Supported SSL Authentication Types
Integration Server supports one-way and two-way SSL authentication types. In both authentication types, the SSL server sends a certificate. In two-way authentication, during the SSL handshake, the SSL server requests a client certificate from the SSL client.
In a
one-way SSL authentication, an anonymous client authenticates the credentials of a server in preparation for setting up a secure transaction. In most cases, the server knows nothing about the client's identity because verification of its credentials is not required. When desired, however the client can be authenticated by means such as basic username/password.
This type of authentication typifies connections where a browser establishes a connection to an Internet server to perform a secure transaction (for example, viewing a savings account, or buying items with a credit card).
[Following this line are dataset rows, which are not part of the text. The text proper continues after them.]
(** [str(exc)]. For [TimeoutExpired] the timeout is the constant of
    [run_cgi], the only one the server passes. *)
Definition str_exn (e : exn) : string :=
  match e with
  | ServerException msg | OSError msg | OtherException msg => msg
  | TimeoutExpired cmd _ _ =>
      "Command '[" ++ Py.join ", " (map (fun a => "'" ++ a ++ "'") cmd)
      ++ "]' timed out after 30 seconds"
  end.

(** What one call of [send_content] puts on the wire. *)
Record Response := {
  status : Z;
  headers : list (string * string);
  body : string
}.

(** A computation writes responses and then returns or raises. *)
Definition M (A : Type) : Type := (list Response * (exn + A))%type.

Definition ret {A} (a : A) : M A := ([], inr a).
Definition raise {A} (e : exn) : M A := ([], inl e).
Definition write (r : Response) : M unit := ([r], inr tt).

Definition bind {A B} (m : M A) (k : A -> M B) : M B :=
  match m with
  | (out, inl e) => (out, inl e)
  | (out, inr a) => let (out', r) := k a in ((out ++ out')%list, r)
  end.

Notation "'do' x <- m ; k" := (bind m (fun x => k))
  (at level 10, x name, m at level 100, k at level 200).
Notation "m ;; k" := (bind m (fun _ => k))
  (at level 100, k at level 200, right associativity).
(** C4, as the code has it.  [kill] clears the tracked pid whenever
    [kill_process] returns: when no process matches, when the wait has no
    timeout (none given, or the remote helpers, which do not forward it), and
    when the process exits within the timeout.  When the local wait times
    out, [TimeoutExpired] reaches the caller and the controller is left as it
    was. *)
Theorem kill_clears_pid_when_wait_returns (timeout : option Z)
    (self : LabVIEW) (w : world) :
  (forall r self' w', kill timeout self w = (Ok r, self', w') ->
     _pid self' = None) /\
  (LabVIEWHelpers._get_process (_pid self) (executable self)
     (helpers_host self w) = None ->
   kill timeout self w = (Ok tt, set_pid self None, w)) /\
  (forall proc,
     LabVIEWHelpers._get_process (_pid self) (executable self)
       (helpers_host self w) = Some proc ->
     (is_local self = false \/ timeout = None \/
      exists t, timeout = Some t /\ exit_delay proc <= t) ->
     exists w', kill timeout self w = (Ok tt, set_pid self None, w') /\
                Process (pid proc) (helpers_host self w') = None) /\
  (forall proc t,
     LabVIEWHelpers._get_process (_pid self) (executable self)
       (helpers_host self w) = Some proc ->
     is_local self = true -> timeout = Some t -> t < exit_delay proc ->
     kill timeout self w = (Raise TimeoutExpired, self, w)).
Proof.
  split; [|split; [|split]].
  - intros r self' w' Hk.
    apply kill_returns_cleared in Hk as [_ ->]. reflexivity.
  - apply kill_no_match.
  - intros proc. apply kill_matched_exits.
  - intros proc t Hg Hl ->. apply kill_matched_times_out; assumption.
Qed.

(** C8.  [kill] on a controller whose handle matches no process (a pid of
    [None] included) returns without raising and leaves the pid [None]; so
    does [kill()] called twice in a row, and so does any second [kill] after
    a first one that returned. *)
Theorem kill_twice_or_unmatched (self : LabVIEW) (w : world) :
  (forall timeout,
     LabVIEWHelpers._get_process (_pid self) (executable self)
       (helpers_host self w) = None ->
     kill timeout self w = (Ok tt, set_pid self None, w)) /\
  (forall timeout, _pid self = None ->
     kill timeout self w = (Ok tt, set_pid self None, w)) /\
  (exists w1,
     kill None self w = (Ok tt, set_pid self None, w1) /\
     kill None (set_pid self None) w1 = (Ok tt, set_pid self None, w1)) /\
  (forall t1 t2 r self1 w1,
     kill t1 self w = (Ok r, self1, w1) ->
     _pid self1 = None /\ kill t2 self1 w1 = (Ok tt, self1, w1)).
Proof.
  assert (Hnone : forall t s v, _pid s = None ->
            kill t s v = (Ok tt, set_pid s None, v)).
  { intros t s v Hp. apply kill_no_match. rewrite Hp. reflexivity. }
  split; [|split; [|split]].
  - intros timeout. apply kill_no_match.
  - intros timeout. apply Hnone.
  - destruct (LabVIEWHelpers._get_process (_pid self) (executable self)
                (helpers_host self w)) as [proc|] eqn:Hg.
    + destruct (kill_matched_exits None self w proc Hg) as (w1 & Hk1 & _);
        [right; left; reflexivity|].
      exists w1. split; [exact Hk1|].
      apply (Hnone None (set_pid self None) w1). reflexivity.
    + exists w. split; [apply kill_no_match; exact Hg|].
      apply (Hnone None (set_pid self None) w). reflexivity.
  - intros t1 t2 r self1 w1 Hk.
    apply kill_returns_cleared in Hk as [_ ->].
    split; [reflexivity|].
    apply (Hnone t2 (set_pid self None) w1). reflexivity.
Qed.
(* ===== verification/_CoqProject ===== *)
-Q . S2P
Prelude.v
Machine.v
Concrete.v
Interrupt.v
CString.v
Bitmap.v
DList.v
Paging.v
Tss.v
Sched.v
Lock.v
Sems.v
IoQueue.v
Memory.v
Malloc.v
Heap.v
HeapGrow.v
PageFree.v
HeapFree.v
HeapLarge.v
KernPages.v
MemInit.v
Idt.v
Thread.v
Spawn.v
ThreadInit.v
Process.v
Exec.v
Timer.v
Console.v
Keyboard.v
Syscall.v
Screen.v
Output.v
Stdio.v
Disk.v
DiskIo.v
Entry.v
Inode.v
OpenInodes.v
File.v
Fd.v
Dir.v
Fs.v
Format.v
Path.v
Init.v
Boot.v
Main.v
Lemma bind_res_ret {A} (r : res A) : bind_res r (fun a s => Ok a s) = r.
Proof.
  induction r as [a s|c s|s|s k IH]; cbn; try done. f_equal.
  apply functional_extensionality. intros s'. apply IH.
Qed.

Lemma bind_assoc {A B C} (c : K A) (f : A -> K B) (g : B -> K C) :
  (c ≫= f) ≫= g = c ≫= (fun a => f a ≫= g).
Proof. apply functional_extensionality. intros s. apply bind_res_assoc. Qed.

Lemma bind_ret {A} (c : K A) : c ≫= (fun a => mret a) = c.
Proof. apply functional_extensionality. intros s. apply bind_res_ret. Qed.

Section Rounds.
Context {X A : Type} (body : X -> K (X + A)).

(** At most [n] iterations. *)
Fixpoint rounds (n : nat) (x : X) : K (X + A) :=
  match n with
  | O => mret (inl x)
  | S n' => r ← body x;
            match r with inl x' => rounds n' x' | inr a => mret (inr a) end
  end.

Lemma rounds_add n m x :
  rounds (n + m) x =
    r ← rounds n x; match r with inl x' => rounds m x' | inr a => mret (inr a) end.
Proof.
  revert x. induction n as [|n IH]; intros x; [done|]. cbn [rounds Nat.add].
  rewrite bind_assoc. f_equal. apply functional_extensionality. intros [x'|a]; [apply IH|done].
Qed.
(** Appending. *)
Theorem list_push_back_appends l ns n s :
  dlist (mem s) l ns -> is_node n -> Forall (apart n) (with_ends l ns) ->
  exists m', list_push_back l n s = Ok tt (after_critical s m') /\
    dlist m' l (ns ++ [n]) /\ changed_only (node_bytes (n :: with_ends l ns)) (mem s) m'.
Proof. apply list_push_back_run. Qed.

(** Removing a node, wherever it is, closes the gap; the removed node itself
    keeps its stale pointers. *)
Theorem list_remove_unlinks l ns1 n ns2 s :
  dlist (mem s) l (ns1 ++ n :: ns2) ->
  exists m', list_remove n s = Ok tt (after_critical s m') /\
    dlist m' l (ns1 ++ ns2) /\ changed_only (node_bytes (with_ends l (ns1 ++ ns2))) (mem s) m'.
Proof. apply list_remove_run. Qed.

(** Popping takes the oldest node of a list filled by [list_push_back]. *)
Theorem list_pop_front_takes_first l ns s :
  dlist (mem s) l ns ->
  match ns with
  | [] => list_pop_front l s = Ok NULL s
  | n :: ns' => exists m', list_pop_front l s = Ok n (after_critical s m') /\
      dlist m' l ns' /\ changed_only (node_bytes (with_ends l ns')) (mem s) m'
  end.
Proof.
  destruct ns as [|n ns']; [apply list_pop_front_nil_run|]. intros Hd.
  by apply list_pop_front_run.
Qed.

(** The queries terminate on every list, change nothing, and answer membership,
    length, emptiness and the first node that passes a test. *)
Theorem list_queries_correct l ns n func arg (f : Z -> bool) s :
  dlist (mem s) l ns -> (forall x, x ∈ ns -> func x arg s = Ok (f x) s) ->
  list_exist l n s = Ok (bool_decide (n ∈ ns)) s /\
  list_size l s = Ok (Z.of_nat (length ns)) s /\
  list_empty l s = Ok (bool_decide (ns = [])) s /\
  list_traversal l func arg s = Ok (default NULL (List.find f ns)) s.
Proof.
  intros Hd Hf. split_and!; [by apply list_exist_run|by apply list_size_run|
    by apply list_empty_run|by apply list_traversal_run].
Qed.
End Contract.
(* ===== verification/Paging.v ===== *)
(** * Page tables (kernel/memory.c)

    Addresses of page-directory and page-table entries through the recursive
    mapping of the last page-directory entry, translation, and the insertion
    and removal of mappings. *)

From S2P Require Import Prelude Machine Concrete Interrupt CString.

#[local] Open Scope Z_scope.

Definition PAGE_SIZE : Z := Z.shiftl 1 12.

Definition PG_P_1 : Z := 1.
Definition PG_RW_W : Z := 2.
Definition PG_US_U : Z := 4.

Definition PDE_IDX (addr : Z) : Z := Z.shiftr (Z.land addr 0xffc00000) 22.
Definition PTE_IDX (addr : Z) : Z := Z.shiftr (Z.land addr 0x003ff000) 12.

Section Paging.
Context {PL : Platform}.

(** The value of the local variable [pte]; the function has no [return]. *)
Definition pte_local (vaddr : Z) : Z :=
  u32 (0xffc00000 + Z.shiftr (Z.land vaddr 0xffc00000) 10 + PTE_IDX vaddr * 4).
Definition pte_ptr (vaddr : Z) : Z := pte_ptr_ret (pte_local vaddr).

Definition pde_ptr (vaddr : Z) : Z := u32 (0xfffff000 + PDE_IDX vaddr * 4).

Definition vaddr_to_phy (vaddr : Z) : K Z :=
  e ← ld32 (pte_ptr vaddr);
  mret (u32 (Z.land e 0xfffff000 + Z.land vaddr 0x00000fff)).

(** The operand of [invlpg] is the parameter itself, so the page it names is
    that of the stack slot and not the unmapped page. *)
Definition page_table_remove (vaddr : Z) : K unit :=
  let pde := pde_ptr vaddr in
  let pte := pte_ptr vaddr in
  d ← ld32 pde;
  ASSERT (negb (Z.land d 0x1 =? 0)) "kernel/memory.c" 230 "page_table_remove" "(*pde) & 0x1";;
  e ← ld32 pte;
  st32 pte (Z.land e (Z.lnot PG_P_1));;
  sp ← gets esp;
  emit (Invlpg (vaddr_slot sp)).
End Paging.

(** ** Address arithmetic *)

Lemma PDE_IDX_div a : 0 <= a < 2 ^ 32 -> PDE_IDX a = a / 2 ^ 22.
Proof.
  intros Ha. unfold PDE_IDX. rewrite land_table by zlia. rewrite Z.shiftr_div_pow2 by lia.
  change (2 ^ 22) with 4194304. zlia.
Qed.

Lemma PTE_IDX_div a : 0 <= a < 2 ^ 32 -> PTE_IDX a = (a / 2 ^ 12) mod 2 ^ 10.
Proof.
  intros Ha. unfold PTE_IDX. change 0x003ff000 with (Z.shiftl (Z.ones 10) 12).
  rewrite <- (Z.land_ones _ 10), <- Z.shiftr_div_pow2 by lia.
  apply Z.bits_inj'. intros n Hn.
  rewrite Z.land_spec, !Z.shiftr_spec, Z.land_spec, Z.shiftl_spec by lia.
  by rewrite Z.add_simpl_r.
Qed.

Lemma pte_local_div a :
  0 <= a < 2 ^ 32 -> pte_local a = 0xffc00000 + a / 2 ^ 22 * 4096 + (a / 2 ^ 12) mod 2 ^ 10 * 4.
Proof.
  intros Ha. unfold pte_local. rewrite PTE_IDX_div by done.
  rewrite land_table by zlia. rewrite Z.shiftr_div_pow2 by lia.
  change (2 ^ 22) with 4194304. change (2 ^ 10) with 1024. change (2 ^ 12) with 4096.
  rewrite u32_small; zlia.
Qed.

Lemma pde_ptr_div a : 0 <= a < 2 ^ 32 -> pde_ptr a = 0xfffff000 + a / 2 ^ 22 * 4.
Proof.
  intros Ha. unfold pde_ptr. rewrite PDE_IDX_div by done. change (2 ^ 22) with 4194304.
  rewrite u32_small; zlia.
Qed.

(** ** The recursive mapping

    [mmu phys cr3 va] is the address translation of the processor, given the
    contents [phys] of physical words and the page directory base.  What is
    used of it is the two-level walk for 4 KiB pages: a present directory
    entry leads to a page table, a present table entry to a page frame. *)
Section Mmu.
Context {PL : Platform}.
Context (mmu : (Z -> Z) -> Z -> Z -> option Z).

Definition present (entry : Z) : Prop := Z.testbit entry 0 = true /\ Z.testbit entry 7 = false.
Definition base_of (entry : Z) : Z := entry - entry mod 4096.

Definition two_level_walk : Prop := forall phys cr3 va,
  0 <= va < 2 ^ 32 ->
  let pde := phys (cr3 + 4 * (va / 2 ^ 22)) in
  let pte := phys (base_of pde + 4 * ((va / 2 ^ 12) mod 2 ^ 10)) in
  present pde -> Z.testbit pte 0 = true -> mmu phys cr3 va = Some (base_of pte + va mod 4096).

(** The last directory entry points at the directory itself. *)
Definition self_mapped (phys : Z -> Z) (cr3 : Z) : Prop :=
  base_of (phys (cr3 + 4 * 1023)) = cr3 /\ present (phys (cr3 + 4 * 1023)).

(** Under the self map, the pointer [pte_ptr] computes for [va] is translated
    to the physical location of the table entry the processor uses for [va],
    and [pde_ptr va] to the location of its directory entry. *)
Theorem recursive_mapping_correct phys cr3 va :
  two_level_walk -> self_mapped phys cr3 -> 0 <= va < 2 ^ 32 ->
  mmu phys cr3 (pde_ptr va) = Some (cr3 + 4 * (va / 2 ^ 22)) /\
  (present (phys (cr3 + 4 * (va / 2 ^ 22))) ->
   mmu phys cr3 (pte_local va)
     = Some (base_of (phys (cr3 + 4 * (va / 2 ^ 22))) + 4 * ((va / 2 ^ 12) mod 2 ^ 10))).
Proof.
  intros Hwalk [Hself [Hp0 Hp7]] Hva. rewrite pde_ptr_div, pte_local_div by done.
  change (2 ^ 22) with 4194304 in *. change (2 ^ 12) with 4096 in *.
  change (2 ^ 10) with 1024 in *.
  set (i := va / 4194304) in *. set (j := (va / 4096) mod 1024).
  assert (Hi : 0 <= i < 1024) by (subst i; zlia).
  assert (Hj : 0 <= j < 1024) by (subst j; zlia).
  split.
  - pose proof (Hwalk phys cr3 (0xfffff000 + i * 4)) as H. cbv zeta in H.
    change (2 ^ 22) with 4194304 in H. change (2 ^ 12) with 4096 in H.
    change (2 ^ 10) with 1024 in H.
    replace ((0xfffff000 + i * 4) / 4194304) with 1023 in H by zlia.
    replace (((0xfffff000 + i * 4) / 4096) mod 1024) with 1023 in H by zlia.
    replace ((0xfffff000 + i * 4) mod 4096) with (4 * i) in H by zlia.
    rewrite Hself, Hself in H. apply H; [zlia|done|done].
  - intros [Hd0 Hd7]. pose proof (Hwalk phys cr3 (0xffc00000 + i * 4096 + j * 4)) as H. cbv zeta in H.
    change (2 ^ 22) with 4194304 in H. change (2 ^ 12) with 4096 in H.
    change (2 ^ 10) with 1024 in H.
    replace ((0xffc00000 + i * 4096 + j * 4) / 4194304) with 1023 in H by zlia.
    replace (((0xffc00000 + i * 4096 + j * 4) / 4096) mod 1024) with i in H by zlia.
    replace ((0xffc00000 + i * 4096 + j * 4) mod 4096) with (4 * j) in H by zlia.
    rewrite Hself in H. apply H; [zlia|done|done].
Qed.
End Mmu.

(** ** Concrete instances *)

(** The two-level walk as a function, and a directory at 0x100000 whose entry
    0x300 leads to the table at 0x101000 and whose last entry is itself. *)
Definition demo_mmu (phys : Z -> Z) (cr3 va : Z) : option Z :=
  let pde := phys (cr3 + 4 * (va / 2 ^ 22)) in
  let pte := phys (base_of pde + 4 * ((va / 2 ^ 12) mod 2 ^ 10)) in
  if Z.testbit pde 0 && Z.testbit pte 0 then Some (base_of pte + va mod 4096) else None.

Definition demo_phys (a : Z) : Z :=
  if a =? 0x100000 + 4 * 1023 then 0x100007
  else if a =? 0x100000 + 4 * 0x300 then 0x101007 else 0.

Lemma demo_mmu_walks : two_level_walk demo_mmu.
Proof.
  intros phys cr3 va _. cbv zeta. intros [H0 _] H1. unfold demo_mmu. cbv zeta. by rewrite H0, H1.
Qed.

Lemma recursive_mapping_correct_witness :
  demo_mmu demo_phys 0x100000 (pde_ptr 0xc0105123) = Some (0x100000 + 4 * 0x300) /\
  (present (demo_phys (0x100000 + 4 * 0x300)) ->
   demo_mmu demo_phys 0x100000 (pte_local 0xc0105123) = Some (0x101000 + 4 * 0x105)).
Proof.
  apply (recursive_mapping_correct demo_mmu demo_phys 0x100000 0xc0105123);
    [apply demo_mmu_walks|vm_compute; auto|lia].
Defined.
The client must authenticate the server's credentials before initiating the transaction, but it is not necessary (nor would it be practical) for the server to authenticate and keep a record of every possible client (browser).
For Integration Server, this type of connection is typically one where a partner application or resource needs to verify the authenticity of the Integration Server without itself needing to be authenticated.
In a
two-way SSL authentication, both client and server must authenticate each other's credentials before an SSL connection is established and information can be exchanged.
Unlike a one-way SSL authentication, both Integration Server and the partner application or resource require access to each other's SSL certificates in order to authenticate each other, establish an SSL connection, and transmit information. Compared to a one-way connection, a two-way SSL connection provides a much higher level of security.